DATA PROVIDED:
Definition upd (m : loc -> option Obj) (l : loc) (o : Obj) : loc -> option Obj :=
  fun l' => if Nat.eqb l' l then Some o else m l'.

(** State and failure monad; failure is a [TypeError] of an ill-typed
    heap, which the TypeScript types rule out. *)
Definition M (A : Type) := heap -> option (A * heap).

Definition ret {A} (x : A) : M A := fun h => Some (x, h).

Definition bind {A B} (m : M A) (k : A -> M B) : M B :=
  fun h => match m h with
           | Some (x, h') => k x h'
           | None => None
           end.

Notation "x <- m ;; k" := (bind m (fun x => k))
  (at level 61, m at next level, right associativity).

Definition alloc (o : Obj) : M loc :=
  fun h => Some (next h, mkHeap (upd (mem h) (next h) o) (S (next h))).

Definition write (l : loc) (o : Obj) : M unit :=
  fun h => match mem h l with
           | Some _ => Some (tt, mkHeap (upd (mem h) l o) (next h))
           | None => None
           end.

Definition read_array (h : heap) (l : loc) : option (list loc) :=
  match mem h l with Some (OArray ls) => Some ls | _ => None end.
Definition read_customer (h : heap) (l : loc) : option Customer :=
  match mem h l with Some (OCustomer c) => Some c | _ => None end.
Definition read_ranked (h : heap) (l : loc) : option Ranked :=
  match mem h l with Some (ORanked r) => Some r | _ => None end.
Definition read_nearest (h : heap) (l : loc) : option Nearest :=
  match mem h l with Some (ONearest n) => Some n | _ => None end.

Definition lift {A} (f : heap -> loc -> option A) (l : loc) : M A :=
  fun h => match f h l with Some x => Some (x, h) | None => None end.

Definition getArray := lift read_array.
Definition getCustomer := lift read_customer.
Definition getRanked := lift read_ranked.

Fixpoint mapM {A B} (f : A -> M B) (l : list A) : M (list B) :=
  match l with
  | [] => ret []
  | x :: l' => y <- f x ;; ys <- mapM f l' ;; ret (y :: ys)
  end.

Fixpoint filterM {A} (f : A -> M bool) (l : list A) : M (list A) :=
  match l with
  | [] => ret []
  | x :: l' => b <- f x ;; ys <- filterM f l' ;; ret (if b then x :: ys else ys)
  end.

Fixpoint foldM {A B} (f : B -> A -> M B) (acc : B) (l : list A) : M B :=
  match l with
  | [] => ret acc
  | x :: l' => acc' <- f acc x ;; foldM f acc' l'
  end.

(** The customers an array location holds. *)
Fixpoint traverse {A} (f : loc -> option A) (ls : list loc) : option (list A) :=
  match ls with
  | [] => Some []
  | l :: ls' =>
      match f l, traverse f ls' with
      | Some x, Some xs => Some (x :: xs)
      | _, _ => None
      end
  end.

Definition array_of {A} (rd : heap -> loc -> option A) (h : heap) (arr : loc)
  : option (list A) :=
  match read_array h arr with
  | Some ls => traverse (rd h) ls
  | None => None
  end.

Section Screen.
Variable calculateDistance : Q -> Q -> Q -> Q -> jsint.
Variable currentLocation : option Location.

(** [customers.filter((c) => ...)]: a new array of the same objects. *)
Definition filterCustomers (searchQuery : string) (customers : loc) : M loc :=
  ls <- getArray customers ;;
  kept <- filterM (fun l => c <- getCustomer l ;;
                            ret (keepCustomer searchQuery c)) ls ;;
  alloc (OArray kept).

(** [filteredCustomers.map((c) => ({ ...c, distance }))]. *)
Definition mapWithDistance (arr : loc) : M loc :=
  ls <- getArray arr ;;
  rs <- mapM (fun l => c <- getCustomer l ;;
                       alloc (ORanked (withDistance calculateDistance currentLocation c))) ls ;;
  alloc (OArray rs).

(** [arr.sort(compare)]: reorders the receiver and returns it. *)
Definition sortInPlace (arr : loc) : M loc :=
  ls <- getArray arr ;;
  ps <- mapM (fun l => r <- getRanked l ;; ret (l, r)) ls ;;
  _ <- write arr (OArray (map fst (isort (fun a b => sortCompare compareRanked (snd a) (snd b)) ps))) ;;
  ret arr.

Definition sortedCustomersM (searchQuery : string) (customers : loc) : M loc :=
  f <- filterCustomers searchQuery customers ;;
  m <- mapWithDistance f ;;
  sortInPlace m.

(** The [forEach] body of [getNearestCustomerInfo]; [nearest] is a
    location, [minDistance] is [None] for [Infinity]. *)
Definition nearestStepM (l : Location) (st : option loc * option Z) (cl : loc)
  : M (option loc * option Z) :=
  customer <- getCustomer cl ;;
  match coords customer with
  | None => ret st
  | Some (la, lo) =>
      if isDelivered customer then ret st
      else
        match calculateDistance (loc_latitude l) (loc_longitude l) la lo with
        | JsNaN => ret st
        | JsInt d =>
            let less := match snd st with None => true | Some m => (d <? m)%Z end in
            if less then (n <- alloc (ONearest (mkNearest customer d)) ;; ret (Some n, Some d))
            else ret st
        end
  end.

Definition getNearestCustomerInfoM (customers : loc) : M (option loc) :=
  match currentLocation with
  | None => ret None
  | Some l =>
      ls <- getArray customers ;;
      st <- foldM (nearestStepM l) (None, None) ls ;;
      ret (fst st)
  end.
End Screen.

(** [h'] only adds objects to [h]: the objects of [h] are unchanged. *)
Definition Extends (h h' : heap) : Prop :=
  next h <= next h' /\ forall l, l < next h -> mem h' l = mem h l.

(** The heap state of the [forEach] loop of [getNearestCustomerInfo]
    against the pure one: same [minDistance]; [nearest] a fresh
    object holding the pure [nearest]. *)
Definition NearRel (h0 h : heap) (sM : option loc * option Z)
    (sP : option Nearest * option Z) : Prop :=
  snd sM = snd sP /\
  match fst sM, fst sP with
  | None, None => True
  | Some x, Some n => next h0 <= x /\ read_nearest h x = Some n
  | _, _ => False
  end.

End Heap.

(** ** The flash-message relay of [src/services/flash.ts]

    The module-level slot [_flashMessage : string | null]. *)

Module Flash.

Definition slot := option string.

(** [setFlash(message)]. *)
Definition setFlash (message : string) (s : slot) : slot := Some message.

(** [consumeFlash()]: returns the slot and empties it. *)
Definition consumeFlash (s : slot) : option string * slot := (s, None).

Inductive op := SetFlash (message : string) | ConsumeFlash.

(** A sequence of calls from the initial [null] slot; the results of the
    [consumeFlash] calls, in order. *)
Fixpoint run (s : slot) (ops : list op) : list (option string) :=
  match ops with
  | [] => []
  | SetFlash m :: ops' => run (setFlash m s) ops'
  | ConsumeFlash :: ops' =>
      let (r, s') := consumeFlash s in r :: run s' ops'
  end.

(** The same run with each stored message tagged by the position of the
    [setFlash] call that stored it. *)
Fixpoint run_tagged (i : nat) (s : option (nat * string)) (ops : list op)
  : list (option (nat * string)) :=
  match ops with
  | [] => []
  | SetFlash m :: ops' => run_tagged (S i) (Some (i, m)) ops'
  | ConsumeFlash :: ops' => s :: run_tagged (S i) None ops'
  end.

TASK REQUIREMENTS: Transcribe the material above. Change nothing in it.

ANSWER FOR THE TASK:
Definition upd (m : loc -> option Obj) (l : loc) (o : Obj) : loc -> option Obj :=
  fun l' => if Nat.eqb l' l then Some o else m l'.

(** State and failure monad; failure is a [TypeError] of an ill-typed
    heap, which the TypeScript types rule out. *)
Definition M (A : Type) := heap -> option (A * heap).

Definition ret {A} (x : A) : M A := fun h => Some (x, h).

Definition bind {A B} (m : M A) (k : A -> M B) : M B :=
  fun h => match m h with
           | Some (x, h') => k x h'
           | None => None
           end.

Notation "x <- m ;; k" := (bind m (fun x => k))
  (at level 61, m at next level, right associativity).

Definition alloc (o : Obj) : M loc :=
  fun h => Some (next h, mkHeap (upd (mem h) (next h) o) (S (next h))).

Definition write (l : loc) (o : Obj) : M unit :=
  fun h => match mem h l with
           | Some _ => Some (tt, mkHeap (upd (mem h) l o) (next h))
           | None => None
           end.

Definition read_array (h : heap) (l : loc) : option (list loc) :=
  match mem h l with Some (OArray ls) => Some ls | _ => None end.
Definition read_customer (h : heap) (l : loc) : option Customer :=
  match mem h l with Some (OCustomer c) => Some c | _ => None end.
Definition read_ranked (h : heap) (l : loc) : option Ranked :=
  match mem h l with Some (ORanked r) => Some r | _ => None end.
Definition read_nearest (h : heap) (l : loc) : option Nearest :=
  match mem h l with Some (ONearest n) => Some n | _ => None end.

Definition lift {A} (f : heap -> loc -> option A) (l : loc) : M A :=
  fun h => match f h l with Some x => Some (x, h) | None => None end.

Definition getArray := lift read_array.
Definition getCustomer := lift read_customer.
Definition getRanked := lift read_ranked.

Fixpoint mapM {A B} (f : A -> M B) (l : list A) : M (list B) :=
  match l with
  | [] => ret []
  | x :: l' => y <- f x ;; ys <- mapM f l' ;; ret (y :: ys)
  end.

Fixpoint filterM {A} (f : A -> M bool) (l : list A) : M (list A) :=
  match l with
  | [] => ret []
  | x :: l' => b <- f x ;; ys <- filterM f l' ;; ret (if b then x :: ys else ys)
  end.

Fixpoint foldM {A B} (f : B -> A -> M B) (acc : B) (l : list A) : M B :=
  match l with
  | [] => ret acc
  | x :: l' => acc' <- f acc x ;; foldM f acc' l'
  end.

(** The customers an array location holds. *)
Fixpoint traverse {A} (f : loc -> option A) (ls : list loc) : option (list A) :=
  match ls with
  | [] => Some []
  | l :: ls' =>
      match f l, traverse f ls' with
      | Some x, Some xs => Some (x :: xs)
      | _, _ => None
      end
  end.

Definition array_of {A} (rd : heap -> loc -> option A) (h : heap) (arr : loc)
  : option (list A) :=
  match read_array h arr with
  | Some ls => traverse (rd h) ls
  | None => None
  end.

Section Screen.
Variable calculateDistance : Q -> Q -> Q -> Q -> jsint.
Variable currentLocation : option Location.

(** [customers.filter((c) => ...)]: a new array of the same objects. *)
Definition filterCustomers (searchQuery : string) (customers : loc) : M loc :=
  ls <- getArray customers ;;
  kept <- filterM (fun l => c <- getCustomer l ;;
                            ret (keepCustomer searchQuery c)) ls ;;
  alloc (OArray kept).

(** [filteredCustomers.map((c) => ({ ...c, distance }))]. *)
Definition mapWithDistance (arr : loc) : M loc :=
  ls <- getArray arr ;;
  rs <- mapM (fun l => c <- getCustomer l ;;
                       alloc (ORanked (withDistance calculateDistance currentLocation c))) ls ;;
  alloc (OArray rs).

(** [arr.sort(compare)]: reorders the receiver and returns it. *)
Definition sortInPlace (arr : loc) : M loc :=
  ls <- getArray arr ;;
  ps <- mapM (fun l => r <- getRanked l ;; ret (l, r)) ls ;;
  _ <- write arr (OArray (map fst (isort (fun a b => sortCompare compareRanked (snd a) (snd b)) ps))) ;;
  ret arr.

Definition sortedCustomersM (searchQuery : string) (customers : loc) : M loc :=
  f <- filterCustomers searchQuery customers ;;
  m <- mapWithDistance f ;;
  sortInPlace m.

(** The [forEach] body of [getNearestCustomerInfo]; [nearest] is a
    location, [minDistance] is [None] for [Infinity]. *)
Definition nearestStepM (l : Location) (st : option loc * option Z) (cl : loc)
  : M (option loc * option Z) :=
  customer <- getCustomer cl ;;
  match coords customer with
  | None => ret st
  | Some (la, lo) =>
      if isDelivered customer then ret st
      else
        match calculateDistance (loc_latitude l) (loc_longitude l) la lo with
        | JsNaN => ret st
        | JsInt d =>
            let less := match snd st with None => true | Some m => (d <? m)%Z end in
            if less then (n <- alloc (ONearest (mkNearest customer d)) ;; ret (Some n, Some d))
            else ret st
        end
  end.

Definition getNearestCustomerInfoM (customers : loc) : M (option loc) :=
  match currentLocation with
  | None => ret None
  | Some l =>
      ls <- getArray customers ;;
      st <- foldM (nearestStepM l) (None, None) ls ;;
      ret (fst st)
  end.
End Screen.

(** [h'] only adds objects to [h]: the objects of [h] are unchanged. *)
Definition Extends (h h' : heap) : Prop :=
  next h <= next h' /\ forall l, l < next h -> mem h' l = mem h l.

(** The heap state of the [forEach] loop of [getNearestCustomerInfo]
    against the pure one: same [minDistance]; [nearest] a fresh
    object holding the pure [nearest]. *)
Definition NearRel (h0 h : heap) (sM : option loc * option Z)
    (sP : option Nearest * option Z) : Prop :=
  snd sM = snd sP /\
  match fst sM, fst sP with
  | None, None => True
  | Some x, Some n => next h0 <= x /\ read_nearest h x = Some n
  | _, _ => False
  end.

End Heap.

(** ** The flash-message relay of [src/services/flash.ts]

    The module-level slot [_flashMessage : string | null]. *)

Module Flash.

Definition slot := option string.

(** [setFlash(message)]. *)
Definition setFlash (message : string) (s : slot) : slot := Some message.

(** [consumeFlash()]: returns the slot and empties it. *)
Definition consumeFlash (s : slot) : option string * slot := (s, None).

Inductive op := SetFlash (message : string) | ConsumeFlash.

(** A sequence of calls from the initial [null] slot; the results of the
    [consumeFlash] calls, in order. *)
Fixpoint run (s : slot) (ops : list op) : list (option string) :=
  match ops with
  | [] => []
  | SetFlash m :: ops' => run (setFlash m s) ops'
  | ConsumeFlash :: ops' =>
      let (r, s') := consumeFlash s in r :: run s' ops'
  end.

(** The same run with each stored message tagged by the position of the
    [setFlash] call that stored it. *)
Fixpoint run_tagged (i : nat) (s : option (nat * string)) (ops : list op)
  : list (option (nat * string)) :=
  match ops with
  | [] => []
  | SetFlash m :: ops' => run_tagged (S i) (Some (i, m)) ops'
  | ConsumeFlash :: ops' => s :: run_tagged (S i) None ops'
  end.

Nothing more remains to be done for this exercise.